Deanna and Paul House of Lee said Saturday that the latest events in Iraq have rekindled their anger at the death of their son, Sgt. Joel House, who was killed at age 22 in Taji, Iraq, in 2007 by an improvised explosive device while serving with the Army’s 1st Cavalry Division.

Deanna House said she is angry at Iraqi security forces for “turning around and running.” She said she is also angry at talk of sending U.S. troops back to Iraq – a course of action ruled out by President Obama last week.

“We have lost enough young men. I didn’t use to think that way,” House said.

She and her husband keep their son’s memory alive by organizing hunting and fishing retreats for military veterans and a camp scholarship fund for Maine children.

Paul House said he does not believe his son died in vain.

“They did help children go to school.
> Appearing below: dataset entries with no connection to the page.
(** ** Taking over *)

(** What the frame shown keeps when a range is taken over. *)
Record left_shown r w w' : Prop := mkLeftShown {
  ls_hitboxes : hitboxes (rendered_frame w') = hitboxes (rendered_frame w);
  ls_keys : accessed_element_states (rendered_frame w') = accessed_element_states (rendered_frame w);
  ls_draws : deferred_draws (rendered_frame w') = deferred_draws (rendered_frame w);
  ls_states : element_states (rendered_frame w') = element_states (rendered_frame w);
  ls_tooltips : exists taken,
    take_range (tooltip_requests (rendered_frame w)) (tooltips_index r.1) (tooltips_index r.2) = Ok (taken, tooltip_requests (rendered_frame w'));
  ls_tree : tree_ok (dispatch_tree (rendered_frame w'));
  ls_len : tree_len (dispatch_tree (rendered_frame w')) = tree_len (dispatch_tree (rendered_frame w));
  ls_range lo hi : tree_range (dispatch_tree (rendered_frame w)) lo hi -> tree_range (dispatch_tree (rendered_frame w')) lo hi;
}.

(** Two ranges that share no tooltip. *)
Definition apart r r' : Prop := tooltips_index r.2 <= tooltips_index r'.1 \/ tooltips_index r'.2 <= tooltips_index r.1.

Lemma laid_left r r' c w w' : laid (rendered_frame w) r' c -> left_shown r w w' -> apart r r' -> laid (rendered_frame w') r' c.
Proof using.
  intros [Hh Ht Hk Hd Hr Hn Htr] [Lh Lk Ld _ (taken & Lt) _ Ll Lr] Ha. split; rewrite ?Lh, ?Lk, ?Ld, ?Ll; try done; [|by apply Lr].
  eapply slice_range_taken; [exact Lt|exact Ht|]. unfold apart in Ha. lia.
Qed.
Women were able to go out on the streets,” House said.

But he said he is very angry at Obama for pulling out of Iraq too soon.

Bill Emery, the father of the second soldier from Lee – a Penobscot County town with a population of 920 – to be killed in the Iraq War, said he can’t bear to follow events in Iraq.

“I try to listen to the news but I get so discouraged I turn it off,” Emery said Saturday.

His son, Cpl. Blair Emery, 24, was killed by a roadside bomb in Baqubah, Iraq, in 2007. He was a member of the 571st Military Police Company, 97th Military Police Battalion, 18th Military Police Brigade.

“I used to think he had done a lot of good. Now I feel like it was done for nothing,” Emery said, his voice thick with emotion.

He said most people have forgotten about the war, but he and his family live it every day.

“At this point I don’t know what should be done, but I would like to see them bomb and pave it over like a parking lot. I don’t want to see any more American troops in harm’s way. Let someone else sort out the pieces,” Emery said.

John Gelineau said his son was skeptical about the mission in Iraq, but was determined to do his part. Yet, said Gelineau, in the end his son’s death was not a waste. Christopher Gelineau was working on a computer program that would have made most of the dangerous convoys across Mosul unnecessary.

“He almost had that up and running when he died. I understand someone else picked it up and made it happen after his death,” Gelineau said.